EXERCISE >> In the material below, the lines from the one containing "Definition row_get (row" through the one containing "col_Type : string;" are to be given again exactly, ends included, and no others.

DATA TO EXAMINE >>

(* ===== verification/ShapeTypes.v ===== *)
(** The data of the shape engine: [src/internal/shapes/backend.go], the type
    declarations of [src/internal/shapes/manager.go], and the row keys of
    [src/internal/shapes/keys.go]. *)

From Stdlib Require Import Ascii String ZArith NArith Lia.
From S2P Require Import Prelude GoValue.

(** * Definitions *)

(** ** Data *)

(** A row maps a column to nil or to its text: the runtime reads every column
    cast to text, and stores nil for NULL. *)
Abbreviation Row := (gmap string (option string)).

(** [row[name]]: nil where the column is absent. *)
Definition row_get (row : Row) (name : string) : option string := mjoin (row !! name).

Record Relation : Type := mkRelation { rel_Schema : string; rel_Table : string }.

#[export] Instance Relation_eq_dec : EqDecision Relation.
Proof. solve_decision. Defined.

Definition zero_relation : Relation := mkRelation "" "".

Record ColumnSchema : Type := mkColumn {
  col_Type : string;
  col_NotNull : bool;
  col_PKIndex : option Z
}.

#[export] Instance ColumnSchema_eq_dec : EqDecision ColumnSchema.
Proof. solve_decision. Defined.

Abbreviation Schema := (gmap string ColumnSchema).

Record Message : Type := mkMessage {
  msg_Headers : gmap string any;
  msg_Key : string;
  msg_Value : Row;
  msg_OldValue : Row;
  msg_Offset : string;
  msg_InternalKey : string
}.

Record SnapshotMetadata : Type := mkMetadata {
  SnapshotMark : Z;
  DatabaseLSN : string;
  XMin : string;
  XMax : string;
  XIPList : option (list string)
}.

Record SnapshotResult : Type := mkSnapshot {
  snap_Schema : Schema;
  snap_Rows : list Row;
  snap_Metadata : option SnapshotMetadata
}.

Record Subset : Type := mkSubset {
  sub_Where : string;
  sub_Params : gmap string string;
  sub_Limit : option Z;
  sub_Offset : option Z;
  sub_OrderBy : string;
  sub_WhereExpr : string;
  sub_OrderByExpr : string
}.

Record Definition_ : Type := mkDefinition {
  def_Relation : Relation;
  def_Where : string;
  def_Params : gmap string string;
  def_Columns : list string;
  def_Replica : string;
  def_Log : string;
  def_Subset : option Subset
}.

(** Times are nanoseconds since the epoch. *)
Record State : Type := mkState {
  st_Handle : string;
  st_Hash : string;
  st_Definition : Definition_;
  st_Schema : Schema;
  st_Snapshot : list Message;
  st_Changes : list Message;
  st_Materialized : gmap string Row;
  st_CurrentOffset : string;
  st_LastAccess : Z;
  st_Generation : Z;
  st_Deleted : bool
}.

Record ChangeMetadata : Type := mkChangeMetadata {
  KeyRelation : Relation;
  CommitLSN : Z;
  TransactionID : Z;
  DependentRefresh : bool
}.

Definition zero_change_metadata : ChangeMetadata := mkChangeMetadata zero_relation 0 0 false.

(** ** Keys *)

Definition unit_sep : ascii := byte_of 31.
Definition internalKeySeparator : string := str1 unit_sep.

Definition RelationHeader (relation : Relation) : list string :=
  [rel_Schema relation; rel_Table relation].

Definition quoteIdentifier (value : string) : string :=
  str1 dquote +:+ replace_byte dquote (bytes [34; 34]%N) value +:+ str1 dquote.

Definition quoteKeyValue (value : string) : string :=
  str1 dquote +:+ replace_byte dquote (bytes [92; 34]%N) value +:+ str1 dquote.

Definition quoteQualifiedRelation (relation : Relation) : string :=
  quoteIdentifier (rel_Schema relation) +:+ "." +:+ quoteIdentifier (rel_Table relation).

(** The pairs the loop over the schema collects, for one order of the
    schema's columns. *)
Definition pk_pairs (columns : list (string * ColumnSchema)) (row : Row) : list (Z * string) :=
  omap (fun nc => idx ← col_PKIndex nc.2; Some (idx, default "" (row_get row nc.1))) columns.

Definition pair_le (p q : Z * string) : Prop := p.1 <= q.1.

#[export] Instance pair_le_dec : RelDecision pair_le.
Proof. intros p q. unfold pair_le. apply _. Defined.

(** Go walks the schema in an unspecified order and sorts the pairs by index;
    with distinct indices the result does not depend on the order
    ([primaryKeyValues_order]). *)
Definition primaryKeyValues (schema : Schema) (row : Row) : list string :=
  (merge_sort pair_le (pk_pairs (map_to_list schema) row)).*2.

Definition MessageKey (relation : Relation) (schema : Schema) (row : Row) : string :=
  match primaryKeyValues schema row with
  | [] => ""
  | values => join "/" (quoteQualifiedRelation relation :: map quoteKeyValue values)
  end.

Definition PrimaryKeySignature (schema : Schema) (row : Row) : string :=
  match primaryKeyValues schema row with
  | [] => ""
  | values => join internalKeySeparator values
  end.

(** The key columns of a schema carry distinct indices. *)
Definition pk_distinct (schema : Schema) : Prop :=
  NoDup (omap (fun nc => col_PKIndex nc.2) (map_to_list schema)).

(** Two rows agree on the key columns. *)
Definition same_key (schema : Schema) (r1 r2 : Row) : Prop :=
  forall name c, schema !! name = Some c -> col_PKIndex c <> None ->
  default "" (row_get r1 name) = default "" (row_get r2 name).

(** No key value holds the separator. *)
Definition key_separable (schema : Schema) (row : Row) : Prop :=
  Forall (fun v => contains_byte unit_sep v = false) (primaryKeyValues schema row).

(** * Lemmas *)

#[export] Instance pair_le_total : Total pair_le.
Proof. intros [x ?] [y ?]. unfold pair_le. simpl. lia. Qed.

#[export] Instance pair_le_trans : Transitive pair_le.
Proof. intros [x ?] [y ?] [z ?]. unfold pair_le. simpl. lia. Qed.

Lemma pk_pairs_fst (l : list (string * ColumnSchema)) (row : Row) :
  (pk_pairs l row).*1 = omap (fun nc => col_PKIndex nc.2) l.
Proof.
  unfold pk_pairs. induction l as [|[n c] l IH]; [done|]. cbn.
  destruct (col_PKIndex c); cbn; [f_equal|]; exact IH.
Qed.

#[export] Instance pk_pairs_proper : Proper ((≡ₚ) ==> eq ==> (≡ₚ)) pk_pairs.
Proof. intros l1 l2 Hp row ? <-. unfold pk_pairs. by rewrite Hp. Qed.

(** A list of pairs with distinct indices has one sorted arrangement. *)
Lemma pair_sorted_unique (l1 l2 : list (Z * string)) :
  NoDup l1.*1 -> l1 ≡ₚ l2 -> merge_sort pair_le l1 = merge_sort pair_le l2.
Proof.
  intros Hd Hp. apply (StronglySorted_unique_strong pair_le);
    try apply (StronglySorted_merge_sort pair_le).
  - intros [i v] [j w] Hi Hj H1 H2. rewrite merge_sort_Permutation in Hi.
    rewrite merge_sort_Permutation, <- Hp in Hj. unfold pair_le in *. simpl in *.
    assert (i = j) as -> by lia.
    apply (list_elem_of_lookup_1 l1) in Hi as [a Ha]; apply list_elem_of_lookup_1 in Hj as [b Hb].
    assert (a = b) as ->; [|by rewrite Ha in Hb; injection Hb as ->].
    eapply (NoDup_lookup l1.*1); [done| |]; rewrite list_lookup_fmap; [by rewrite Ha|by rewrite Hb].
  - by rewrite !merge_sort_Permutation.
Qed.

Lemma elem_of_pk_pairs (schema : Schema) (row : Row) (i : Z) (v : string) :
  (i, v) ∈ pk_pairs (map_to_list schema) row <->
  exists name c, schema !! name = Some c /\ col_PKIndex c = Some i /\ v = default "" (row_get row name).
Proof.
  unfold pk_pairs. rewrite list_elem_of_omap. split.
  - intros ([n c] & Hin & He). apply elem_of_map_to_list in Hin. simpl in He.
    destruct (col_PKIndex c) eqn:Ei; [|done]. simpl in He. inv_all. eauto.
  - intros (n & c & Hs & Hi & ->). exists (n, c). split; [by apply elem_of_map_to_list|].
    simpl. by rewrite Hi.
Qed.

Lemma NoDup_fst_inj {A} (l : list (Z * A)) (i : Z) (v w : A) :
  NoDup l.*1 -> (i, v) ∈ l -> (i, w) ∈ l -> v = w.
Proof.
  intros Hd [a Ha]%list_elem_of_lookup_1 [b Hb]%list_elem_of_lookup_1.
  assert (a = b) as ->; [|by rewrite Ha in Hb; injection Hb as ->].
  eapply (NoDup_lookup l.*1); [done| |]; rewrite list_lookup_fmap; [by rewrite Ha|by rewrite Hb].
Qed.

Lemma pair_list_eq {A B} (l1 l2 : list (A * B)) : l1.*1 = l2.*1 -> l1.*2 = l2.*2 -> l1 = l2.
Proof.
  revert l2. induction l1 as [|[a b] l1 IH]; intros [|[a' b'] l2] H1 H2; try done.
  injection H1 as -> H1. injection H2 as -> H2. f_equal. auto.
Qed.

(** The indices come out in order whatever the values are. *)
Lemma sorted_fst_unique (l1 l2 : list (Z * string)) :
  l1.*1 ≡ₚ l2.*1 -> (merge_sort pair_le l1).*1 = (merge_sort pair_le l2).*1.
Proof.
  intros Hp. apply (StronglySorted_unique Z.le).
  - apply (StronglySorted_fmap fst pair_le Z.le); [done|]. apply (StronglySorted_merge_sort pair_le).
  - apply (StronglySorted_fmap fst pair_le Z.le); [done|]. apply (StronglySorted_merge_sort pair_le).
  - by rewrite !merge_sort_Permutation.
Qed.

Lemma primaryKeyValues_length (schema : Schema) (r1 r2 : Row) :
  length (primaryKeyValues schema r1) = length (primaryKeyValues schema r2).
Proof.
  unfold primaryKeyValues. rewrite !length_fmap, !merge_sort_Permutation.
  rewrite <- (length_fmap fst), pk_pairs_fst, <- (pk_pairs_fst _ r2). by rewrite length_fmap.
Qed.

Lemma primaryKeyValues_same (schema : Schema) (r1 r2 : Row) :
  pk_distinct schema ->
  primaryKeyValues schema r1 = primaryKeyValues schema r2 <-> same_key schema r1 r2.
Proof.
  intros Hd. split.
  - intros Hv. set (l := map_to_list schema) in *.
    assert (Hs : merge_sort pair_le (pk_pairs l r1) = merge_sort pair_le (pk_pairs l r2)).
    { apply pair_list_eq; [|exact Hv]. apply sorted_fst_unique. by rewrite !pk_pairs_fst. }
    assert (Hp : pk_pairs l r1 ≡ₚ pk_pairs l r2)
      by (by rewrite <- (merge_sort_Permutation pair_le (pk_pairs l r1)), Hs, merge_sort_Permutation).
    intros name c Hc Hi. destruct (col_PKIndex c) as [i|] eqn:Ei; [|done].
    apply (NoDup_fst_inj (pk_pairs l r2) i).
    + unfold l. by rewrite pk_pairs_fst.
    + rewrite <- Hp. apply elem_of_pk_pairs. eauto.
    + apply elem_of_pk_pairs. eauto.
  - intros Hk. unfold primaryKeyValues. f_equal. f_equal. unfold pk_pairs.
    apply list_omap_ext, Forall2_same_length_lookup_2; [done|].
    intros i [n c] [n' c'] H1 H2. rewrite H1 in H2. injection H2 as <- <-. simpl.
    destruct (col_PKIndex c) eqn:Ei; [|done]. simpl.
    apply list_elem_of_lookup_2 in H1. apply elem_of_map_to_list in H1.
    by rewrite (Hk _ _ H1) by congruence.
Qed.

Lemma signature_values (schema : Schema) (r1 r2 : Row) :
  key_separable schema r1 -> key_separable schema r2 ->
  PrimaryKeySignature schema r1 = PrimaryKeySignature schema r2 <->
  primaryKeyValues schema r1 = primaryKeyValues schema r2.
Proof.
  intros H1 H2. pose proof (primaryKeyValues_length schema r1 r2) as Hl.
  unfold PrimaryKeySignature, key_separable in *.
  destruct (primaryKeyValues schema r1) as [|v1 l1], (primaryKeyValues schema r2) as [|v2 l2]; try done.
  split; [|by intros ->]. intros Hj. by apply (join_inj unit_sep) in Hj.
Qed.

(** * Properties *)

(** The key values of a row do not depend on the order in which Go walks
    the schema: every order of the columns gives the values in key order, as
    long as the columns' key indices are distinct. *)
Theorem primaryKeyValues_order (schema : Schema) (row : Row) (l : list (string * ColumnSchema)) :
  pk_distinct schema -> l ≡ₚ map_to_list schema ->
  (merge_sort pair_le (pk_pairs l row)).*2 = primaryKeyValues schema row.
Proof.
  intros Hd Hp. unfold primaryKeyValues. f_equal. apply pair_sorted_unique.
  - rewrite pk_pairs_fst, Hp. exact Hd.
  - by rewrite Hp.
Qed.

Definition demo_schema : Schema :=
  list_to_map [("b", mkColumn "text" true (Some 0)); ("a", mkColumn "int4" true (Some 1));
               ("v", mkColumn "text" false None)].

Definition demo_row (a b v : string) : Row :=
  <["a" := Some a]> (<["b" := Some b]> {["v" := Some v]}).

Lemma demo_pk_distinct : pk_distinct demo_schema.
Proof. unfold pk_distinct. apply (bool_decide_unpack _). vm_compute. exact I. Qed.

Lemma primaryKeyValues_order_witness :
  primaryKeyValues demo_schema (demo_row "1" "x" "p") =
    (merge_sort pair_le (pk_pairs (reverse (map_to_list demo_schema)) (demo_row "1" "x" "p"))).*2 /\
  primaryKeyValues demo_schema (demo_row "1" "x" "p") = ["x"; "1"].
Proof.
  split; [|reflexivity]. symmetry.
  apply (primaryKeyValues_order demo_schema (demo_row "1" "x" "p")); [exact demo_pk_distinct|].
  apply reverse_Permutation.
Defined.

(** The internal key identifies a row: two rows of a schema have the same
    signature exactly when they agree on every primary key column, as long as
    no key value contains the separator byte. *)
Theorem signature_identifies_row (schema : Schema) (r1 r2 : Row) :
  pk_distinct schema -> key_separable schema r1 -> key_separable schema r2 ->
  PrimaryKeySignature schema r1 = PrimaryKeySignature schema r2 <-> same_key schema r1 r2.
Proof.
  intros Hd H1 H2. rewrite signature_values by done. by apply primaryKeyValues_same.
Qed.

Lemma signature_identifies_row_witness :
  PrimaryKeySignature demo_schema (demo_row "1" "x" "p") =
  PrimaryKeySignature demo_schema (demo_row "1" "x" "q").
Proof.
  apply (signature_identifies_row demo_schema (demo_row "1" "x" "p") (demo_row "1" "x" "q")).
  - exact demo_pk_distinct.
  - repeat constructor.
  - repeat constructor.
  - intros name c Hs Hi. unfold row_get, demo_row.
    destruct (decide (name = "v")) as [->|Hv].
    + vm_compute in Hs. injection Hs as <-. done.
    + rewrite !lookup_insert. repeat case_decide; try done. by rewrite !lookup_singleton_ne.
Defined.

PROBLEM SOLUTION >>
Definition row_get (row : Row) (name : string) : option string := mjoin (row !! name).

Record Relation : Type := mkRelation { rel_Schema : string; rel_Table : string }.

#[export] Instance Relation_eq_dec : EqDecision Relation.
Proof. solve_decision. Defined.

Definition zero_relation : Relation := mkRelation "" "".

Record ColumnSchema : Type := mkColumn {
  col_Type : string;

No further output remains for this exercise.